WORK ITEM: Retype all of the entries that appear below, keeping them exactly as they are.

[Dataset entries]
Lemma ParseModelPath_GetShortTagname_idempotent_witness :
  ParseModelPath unix (GetShortTagname (ParseModelPath unix "library/llama3:8b"))
  = ParseModelPath unix "library/llama3:8b".
Proof.
  apply (ParseModelPath_GetShortTagname_idempotent unix "library/llama3:8b");
    reflexivity.
Defined.

(** C5, as stated, fails: the short name does not carry the scheme. *)
Lemma ParseModelPath_GetShortTagname_counterexample :
  Registry (ParseModelPath unix "http://myrepo") = DefaultRegistry
  /\ Namespace (ParseModelPath unix "http://myrepo") = DefaultNamespace
  /\ ParseModelPath unix (GetShortTagname (ParseModelPath unix "http://myrepo"))
     <> ParseModelPath unix "http://myrepo".
Proof. repeat split. vm_compute. discriminate. Qed.

(** ** The validator *)

Lemma Validate_cases (mp : ModelPath) :
  Validate mp
  = if String.eqb (Repository mp) "" then Some errRepositoryRequired
    else if hasByte ":" (Tag mp) then Some errColonInTag
    else None.
Proof.
  unfold Validate. now rewrite (Contains_byte ":"%char).
Qed.

Lemma hasByte_occurrence (c : ascii) (s : string) :
  hasByte c s = true <-> exists a b, s = a ++ byte c ++ b.
Proof.
  split; [apply hasByte_split|].
  intros (a & b & ->). rewrite hasByte_app. simpl.
  rewrite Ascii.eqb_refl. simpl. apply orb_true_r.
Qed.

(** C4.  [Validate] checks the repository first and the tag second: an
    empty repository is refused with the error that the repository name
    is required, otherwise a tag with a colon in it is refused with the
    error that a colon is not allowed in tag names, and every other
    address is accepted.  Both errors wrap the invalid-path error.  The
    scheme, the registry and the namespace have no part in it. *)
Theorem Validate_repository_then_tag (mp : ModelPath) :
  (Repository mp = "" -> Validate mp = Some errRepositoryRequired)
  /\ (Repository mp <> "" -> (exists a b, Tag mp = a ++ ":" ++ b) ->
      Validate mp = Some errColonInTag)
  /\ (Repository mp <> "" -> NoOccurrence (Tag mp) ":" -> Validate mp = None)
  /\ (Validate mp <> None <->
      Repository mp = "" \/ exists a b, Tag mp = a ++ ":" ++ b)
  /\ Unwrap errRepositoryRequired = Some errModelPathInvalid
  /\ Unwrap errColonInTag = Some errModelPathInvalid
  /\ forall scheme registry namespace,
      Validate (mkModelPath scheme registry namespace (Repository mp) (Tag mp))
      = Validate mp.
Proof.
  assert (Frame : forall scheme registry namespace,
             Validate (mkModelPath scheme registry namespace (Repository mp) (Tag mp))
             = Validate mp)
    by (intros; now rewrite !Validate_cases).
  rewrite Validate_cases in *.
  destruct (String.eqb_spec (Repository mp) "") as [E|E].
  - repeat split; try reflexivity; try congruence; try apply Frame.
    intros _. now left.
  - destruct (hasByte ":" (Tag mp)) eqn:H.
    + pose proof (proj1 (hasByte_occurrence _ _) H) as O.
      repeat split; try reflexivity; try congruence; try apply Frame.
      * intros _ N. destruct O as (a & b & O). destruct (N a b O).
      * intros _. now right.
    + repeat split; try reflexivity; try congruence; try apply Frame.
      * intros _ O. apply (hasByte_occurrence ":"%char) in O. congruence.
      * intros [E'|O]; [contradiction|].
        apply (hasByte_occurrence ":"%char) in O. congruence.
Qed.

RESPONSE BELOW:
Lemma ParseModelPath_GetShortTagname_idempotent_witness :
  ParseModelPath unix (GetShortTagname (ParseModelPath unix "library/llama3:8b"))
  = ParseModelPath unix "library/llama3:8b".
Proof.
  apply (ParseModelPath_GetShortTagname_idempotent unix "library/llama3:8b");
    reflexivity.
Defined.

(** C5, as stated, fails: the short name does not carry the scheme. *)
Lemma ParseModelPath_GetShortTagname_counterexample :
  Registry (ParseModelPath unix "http://myrepo") = DefaultRegistry
  /\ Namespace (ParseModelPath unix "http://myrepo") = DefaultNamespace
  /\ ParseModelPath unix (GetShortTagname (ParseModelPath unix "http://myrepo"))
     <> ParseModelPath unix "http://myrepo".
Proof. repeat split. vm_compute. discriminate. Qed.

(** ** The validator *)

Lemma Validate_cases (mp : ModelPath) :
  Validate mp
  = if String.eqb (Repository mp) "" then Some errRepositoryRequired
    else if hasByte ":" (Tag mp) then Some errColonInTag
    else None.
Proof.
  unfold Validate. now rewrite (Contains_byte ":"%char).
Qed.

Lemma hasByte_occurrence (c : ascii) (s : string) :
  hasByte c s = true <-> exists a b, s = a ++ byte c ++ b.
Proof.
  split; [apply hasByte_split|].
  intros (a & b & ->). rewrite hasByte_app. simpl.
  rewrite Ascii.eqb_refl. simpl. apply orb_true_r.
Qed.

(** C4.  [Validate] checks the repository first and the tag second: an
    empty repository is refused with the error that the repository name
    is required, otherwise a tag with a colon in it is refused with the
    error that a colon is not allowed in tag names, and every other
    address is accepted.  Both errors wrap the invalid-path error.  The
    scheme, the registry and the namespace have no part in it. *)
Theorem Validate_repository_then_tag (mp : ModelPath) :
  (Repository mp = "" -> Validate mp = Some errRepositoryRequired)
  /\ (Repository mp <> "" -> (exists a b, Tag mp = a ++ ":" ++ b) ->
      Validate mp = Some errColonInTag)
  /\ (Repository mp <> "" -> NoOccurrence (Tag mp) ":" -> Validate mp = None)
  /\ (Validate mp <> None <->
      Repository mp = "" \/ exists a b, Tag mp = a ++ ":" ++ b)
  /\ Unwrap errRepositoryRequired = Some errModelPathInvalid
  /\ Unwrap errColonInTag = Some errModelPathInvalid
  /\ forall scheme registry namespace,
      Validate (mkModelPath scheme registry namespace (Repository mp) (Tag mp))
      = Validate mp.
Proof.
  assert (Frame : forall scheme registry namespace,
             Validate (mkModelPath scheme registry namespace (Repository mp) (Tag mp))
             = Validate mp)
    by (intros; now rewrite !Validate_cases).
  rewrite Validate_cases in *.
  destruct (String.eqb_spec (Repository mp) "") as [E|E].
  - repeat split; try reflexivity; try congruence; try apply Frame.
    intros _. now left.
  - destruct (hasByte ":" (Tag mp)) eqn:H.
    + pose proof (proj1 (hasByte_occurrence _ _) H) as O.
      repeat split; try reflexivity; try congruence; try apply Frame.
      * intros _ N. destruct O as (a & b & O). destruct (N a b O).
      * intros _. now right.
    + repeat split; try reflexivity; try congruence; try apply Frame.
      * intros _ O. apply (hasByte_occurrence ":"%char) in O. congruence.
      * intros [E'|O]; [contradiction|].
        apply (hasByte_occurrence ":"%char) in O. congruence.
Qed.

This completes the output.